También hay que contar por otra parte en la capacidad corrosiva de los republicanos, con su presidente a la cabeza. Construir una imagen de honestidad y decencia es muy difícil, pero encontrar una mancha en un historial de décadas en política es muy sencillo. Y Joe Biden no es una excepción. Como político centrista por definición, Biden se ha opuesto a políticas propugnadas por la izquierda de su partido, representada en estos tiempos por Bernie Sanders y su cohorte de jóvenes que no hacen ascos a la etiqueta de socialistas. El centrismo político es sinónimo de pactismo, y los radicales de uno y otro extremo no entienden de compromisos cuando afecta a sus líneas rojas. Fue la propia Kamala Harris, que también es centrista pero decantada hacia el ala más progresista de su partido, la que criticó con contundencia el historial pactista de Biden durante los debates de las primarias. Dice mucho de la templanza y de la inteligencia de Biden que haya elegido precisamente a su oponente más crítica en las primarias demócratas para promoverla como su candidata a la vicepresidencia.
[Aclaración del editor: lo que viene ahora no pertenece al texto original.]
(* ===== verification/Server.v ===== *)
(** * The server: routes, a sequence of requests, start-up

    Each file declares its views with [@app.route(path, methods=...)];
    Flask routes a request to the view of its path, answers 404 when no
    rule has the path (a trailing [/] included: the rules have none) and
    405 when the rule does not allow the method.  [ss_routes] and
    [s_routes] are the two files' route tables, in the order of their
    decorators, and [dispatch] is Flask's routing.  [serve] answers a
    sequence of requests in order: each request has its own connection,
    and the database file passes from one request to the next.

    [home()] (super_simple_app.py 57-59) and [index()] (simple_app.py
    133-136) render the template [simple_index.html], which is outside
    [src/]: the reply is the template's name.

    The [__main__] blocks start the server: super_simple_app.py runs
    [init_db()] then [app.run()], simple_app.py only [app.run()].  The
    server's world starts from the disk [Init] leaves: the database file,
    or the empty database [sqlite3.connect] creates for a missing one.
    Their [print]s are not modelled (their texts hold characters above
    U+00FF); [app.run] is the serving of requests, [serve].

    Over any sequence of requests simple_app.py's server leaves the
    database file as it was (C18): its only view that could write,
    [api_execute], raises before any statement. *)

From Stdlib Require Import String List Bool ZArith.
From S2P Require Import Prelude PyVal Sqlite Init Execute Api.
Import ListNotations.
Local Open Scope string_scope.

Module Server.
Import PyVal Sqlite Init Execute Api.
Local Open Scope sqlagent_scope.

Inductive Method : Type := GET | POST | PUT | DELETE.

Definition method_eqb (m1 m2 : Method) : bool :=
  match m1, m2 with
  | GET, GET | POST, POST | PUT, PUT | DELETE, DELETE => true
  | _, _ => false
  end.

(** What the server sends back. *)
Inductive reply : Type :=
| RJson (r : http_response)      (** a view's JSON, or Flask's 500 *)
| RHtml (template : string)      (** [render_template(template)] *)
| R404
| R405.

(** A request: its method, its path, and what [request.get_json()]
    returns for its body. *)
Record Request := mkRequest { rq_method : Method; rq_path : string; rq_body : pyval }.

Section Routes.
Context {S : Type} `{SqliteBackend S}.

Definition view : Type := pyval -> PyM S reply.

Definition index : view := fun _ => ret (RHtml "simple_index.html").

(** A view that does not read the body. *)
Definition json_view (m : PyM S http_response) : view := fun _ => r <- m ;; ret (RJson r).


Definition s_routes : list (string * list Method * view) := [
  ("/", [GET], index);
  ("/api/schema", [GET], json_view s_api_schema);
  ("/api/execute", [POST], fun body => r <- s_api_execute body ;; ret (RJson r));
  ("/api/samples", [GET], json_view s_api_samples)].

Fixpoint route_lookup (routes : list (string * list Method * view)) (path : string)
  : option (list Method * view) :=
  match routes with
  | [] => None
  | (p, ms, v) :: rest => if String.eqb p path then Some (ms, v) else route_lookup rest path
  end.

(** Flask's routing of one request. *)
Definition dispatch (routes : list (string * list Method * view)) (rq : Request) : PyM S reply :=
  match route_lookup routes (rq_path rq) with
  | None => ret R404
  | Some (ms, v) => if existsb (method_eqb (rq_method rq)) ms then v (rq_body rq) else ret R405
  end.

(** A request starts without a connection: the one of the previous
    request is not its own, and what it did not commit is lost. *)
Definition new_request : PyM S unit := fun w => (mkWorld (w_file w) NoConn (w_log w), Ok tt).

(** [app.run()] answering the requests [rqs] one after the other. *)
Definition serve (routes : list (string * list Method * view)) (rqs : list Request)
  : PyM S (list reply) :=
  map_m (fun rq => new_request ;;; dispatch routes rq) rqs.

End Routes.

Section Startup.
Context {S : Type} `{SqliteBackend S} `{SqliteScript S}.

(** The server's world on the disk [d]. *)
Definition start_world (d : Disk S) : World S :=
  mkWorld (match d_db d with Some x => x | None => be_empty end) NoConn [].

(** [__main__] of super_simple_app.py: [init_db()], then [app.run()];
    an exception of [init_db] stops the process before the server runs. *)
Definition ss_startup : StM (Disk S) (World S) :=
  init_db ;;; (fun d => (d, Ok (start_world d))).

(** [__main__] of simple_app.py: [app.run()], without [initialize_db()]. *)
Definition s_startup : StM (Disk S) (World S) := fun d => (d, Ok (start_world d)).

End Startup.

(** [m] leaves the database file as it found it. *)
Definition keeps_file {S A} (m : PyM S A) : Prop := forall w, w_file (fst (m w)) = w_file w.

(** ** Properties *)

Section Props.
Context {S : Type} `{SqliteBackend S}.



(** ** Reading without writing *)

Lemma reads_only_jsonify_m v : reads_only (jsonify_m v : PyM S http_response).
Proof. unfold jsonify_m; destruct (jsonify v); auto with reads_only. Qed.

Lemma reads_only_flask_view m : reads_only m -> reads_only (flask_view m : PyM S http_response).
Proof. unfold flask_view; auto with reads_only. Qed.

Lemma reads_only_json_view (m : PyM S http_response) body :
  reads_only m -> reads_only (json_view m body).
Proof. unfold json_view; auto with reads_only. Qed.

#[local] Hint Resolve reads_only_jsonify_m reads_only_flask_view reads_only_json_view : reads_only.

(** Every round of [serve] starts without a connection, so a round
    whose view only reads keeps the file, from any world. *)
Lemma new_request_keeps_file {A} (m : PyM S A) : reads_only m -> keeps_file (new_request ;;; m).
Proof. intros Hm w. exact (proj1 (Hm (mkWorld (w_file w) NoConn (w_log w)) I)). Qed.

Lemma keeps_file_map_m {A B} (f : A -> PyM S B) l :
  (forall x, keeps_file (f x)) -> keeps_file (map_m f l).
Proof.
  intros Hf; induction l as [|x l IH]; intros w; [reflexivity|]. cbn [map_m]; unfold bind.
  specialize (Hf x w). destruct (f x w) as [w1 [y|e]]; cbn [fst] in *; [|exact Hf].
  specialize (IH w1). destruct (map_m f l w1) as [w2 [ys|e]]; unfold ret; cbn [fst] in *; congruence.
Qed.

Section SimpleReadOnly.
Hypothesis master_reads : read_stmt master_query.
Hypothesis pragma_reads : forall t, read_stmt (pragma_query t).

Lemma s_api_schema_reads_only : reads_only s_api_schema.
Proof.
  unfold s_api_schema, s_get_schema, s_schema_table, s_column.
  apply reads_only_flask_view; reads_only_tac.
Qed.

Lemma s_api_execute_reads_only body : reads_only (s_api_execute body : PyM S http_response).
Proof.
  unfold s_api_execute; apply reads_only_flask_view; reads_only_tac.
Qed.

Lemma s_dispatch_reads_only rq : reads_only (dispatch s_routes rq).
Proof.
  destruct rq as [m p body]. unfold dispatch; cbn [rq_method rq_path rq_body].
  destruct (route_lookup s_routes p) as [[ms v]|] eqn:E; [|auto with reads_only].
  destruct (existsb (method_eqb m) ms); [|auto with reads_only].
  cbn [route_lookup s_routes] in E;
    repeat match type of E with context [String.eqb ?a p] => destruct (String.eqb a p) end;
    try discriminate; injection E as <- <-.
  - unfold index; auto with reads_only.
  - auto using s_api_schema_reads_only with reads_only.
  - auto using s_api_execute_reads_only with reads_only.
  - unfold s_api_samples; auto with reads_only.
Qed.

End SimpleReadOnly.

(** C18: simple_app.py never writes the database: whatever the
    requests, their paths, methods and bodies, the file after serving
    them is the file before, provided the statements its schema listing
    runs (the [sqlite_master] query and [PRAGMA table_info]) only read.
    Its [/api/execute] raises [NameError] before any statement runs,
    and no other view runs one that writes; super_simple_app.py, whose
    [run_sql] commits, has no such invariant (C22). *)
Theorem simple_server_read_only :
  read_stmt master_query -> (forall t, read_stmt (pragma_query t)) ->
  forall rqs (w : World S), w_file (fst (serve s_routes rqs w)) = w_file w.
Proof.
  intros Hm Hp rqs. apply keeps_file_map_m; intros rq.
  apply new_request_keeps_file, s_dispatch_reads_only; assumption.
Qed.

End Props.

Section StartupProps.
Context {S : Type} `{SqliteBackend S} `{SqliteScript S}.

(** C32: only super_simple_app.py seeds the database: started on a
    disk without the database file and with a seed script that runs,
    it serves the seeded database, while simple_app.py serves the empty
    database [sqlite3.connect] creates, so that its first [/api/schema]
    lists no table. *)
Theorem startup_seeding (d : Disk S) script db' c0 :
  d_db d = None -> d_seed d = Some script -> be_executescript be_empty script = (db', None) ->
  be_connect be_empty = None -> be_execute be_empty master_query = inr c0 -> cur_rows c0 = inr [] ->
  (exists d', ss_startup d = (d', Ok (start_world d')) /\ w_file (start_world d') = db')
  /\ (exists w', s_api_schema (start_world (fst (s_startup d))) = (w', Ok (Http200 (JObj [])))).
Proof.
  intros Hd Hs He Hc Hm Hr. split.
  - unfold ss_startup, bind. rewrite (init_db_seeds_fresh d script db' Hd Hs He).
    eexists; split; reflexivity.
  - unfold s_startup, start_world; cbn [fst]. rewrite Hd.
    cbv beta iota zeta delta [s_api_schema flask_view s_get_schema py_try bind ret lift
      get_db_connection db_connect db_execute db_fetchall log_event db_close jsonify_m].
    cbn [w_file w_conn w_log]. rewrite Hc; cbn [w_file w_conn w_log]. rewrite Hm, Hr.
    eexists; reflexivity.
Qed.

End StartupProps.

(** ** Runs on scripted engines *)


(** A disk and a database whose [sqlite_master] is empty until the seed
    script, the one text the engine runs, has created a table. *)
#[local] Instance startup_backend : SqliteBackend Z :=
  script_backend [(master_query, fun db => inr (mkCursor db true (inr []) (Some ["name"]) (-1)))].

#[local] Instance startup_engine : SqliteScript Z := {|
  be_empty := 0%Z;
  be_executescript := fun db script =>
    if String.eqb script demo_seed then (1%Z, None) else (db, Some "syntax error")
|}.

Lemma startup_seeding_witness :
  (exists d', ss_startup (mkDisk None (Some demo_seed) []) = (d', Ok (start_world d'))
              /\ w_file (start_world d') = 1%Z)
  /\ (exists w', s_api_schema (start_world (fst (s_startup (mkDisk None (Some demo_seed) [])))) =
                 (w', Ok (Http200 (JObj [])))).
Proof.
  apply (startup_seeding _ demo_seed 1%Z (mkCursor 0%Z true (inr []) (Some ["name"]) (-1)));
    reflexivity.
Defined.

Lemma simple_server_read_only_witness :
  @read_stmt Z startup_backend master_query
  /\ (forall t, @read_stmt Z startup_backend (pragma_query t))
  /\ w_file (fst (serve (@s_routes Z startup_backend)
                  [mkRequest GET "/api/schema" PyNone;
                   mkRequest POST "/api/execute" (PyDict [("sql", PyStr "DROP TABLE customers")])]
                  demo_world)) = w_file demo_world.
Proof.
  assert (Hm : @read_stmt Z startup_backend master_query)
    by (intros txn c E; cbn in E; injection E as <-; reflexivity).
  assert (Hp : forall t, @read_stmt Z startup_backend (pragma_query t))
    by (intros t txn c E; cbn in E; discriminate).
  split; [exact Hm|split; [exact Hp|]].
  exact (@simple_server_read_only Z startup_backend Hm Hp _ demo_world).
Defined.

End Server.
El show demócrata esta semana (prácticamente un espectáculo televisivo puro con ausencia de las concentraciones multitudinarias habituales) ha despertado en gran parte del público norteamericano y en el mundo occidental grandes esperanzas de que el país que construyó el entramado institucional que ha dado lugar a 75 años de fuerte progreso económico y una pacificación paulatina de gran parte de los conflictos que asolaron nuestro planeta en el siglo XX, vuelva a recuperar el liderazgo moral y el compromiso con la construcción de un futuro multilateral y no centrado en las disputas nacionalistas.

Personalmente no soportaría seguir cuatro años con un presidente norteamericano, mentiroso, rijoso, racista, enemigo de Occidente, amigo de dictadores y autócratas y opuesto a los valores que hemos construido entre todos. Además, cualquiera con un mínimo sentido común tiene la certeza de que este presidente vive hipotecado por lo que Vladimir Putin sabe de sus vicios privados. De otra forma sería inexplicable que un presidente norteamericano no hubiera dicho una palabra a propósito del probable envenenamiento (otra vez más) del líder opositor ruso Alexei Navalny. No cabe duda a estas alturas de que Donald Trump es una marioneta manejada por sus amos del Kremlin. Ni siquiera sus compañeros de partido se atreven a negarlo, después de que se comprobara su nula reacción ante el hecho de que Moscú hubiera establecido recompensas económicas para quien se cobrara vidas de soldados norteamericanos en la guerra de Siria. Nadie más que yo va a celebrar la caída de Trump pero, por si acaso, esperaré un poco más para atreverme a confiar en que suceda.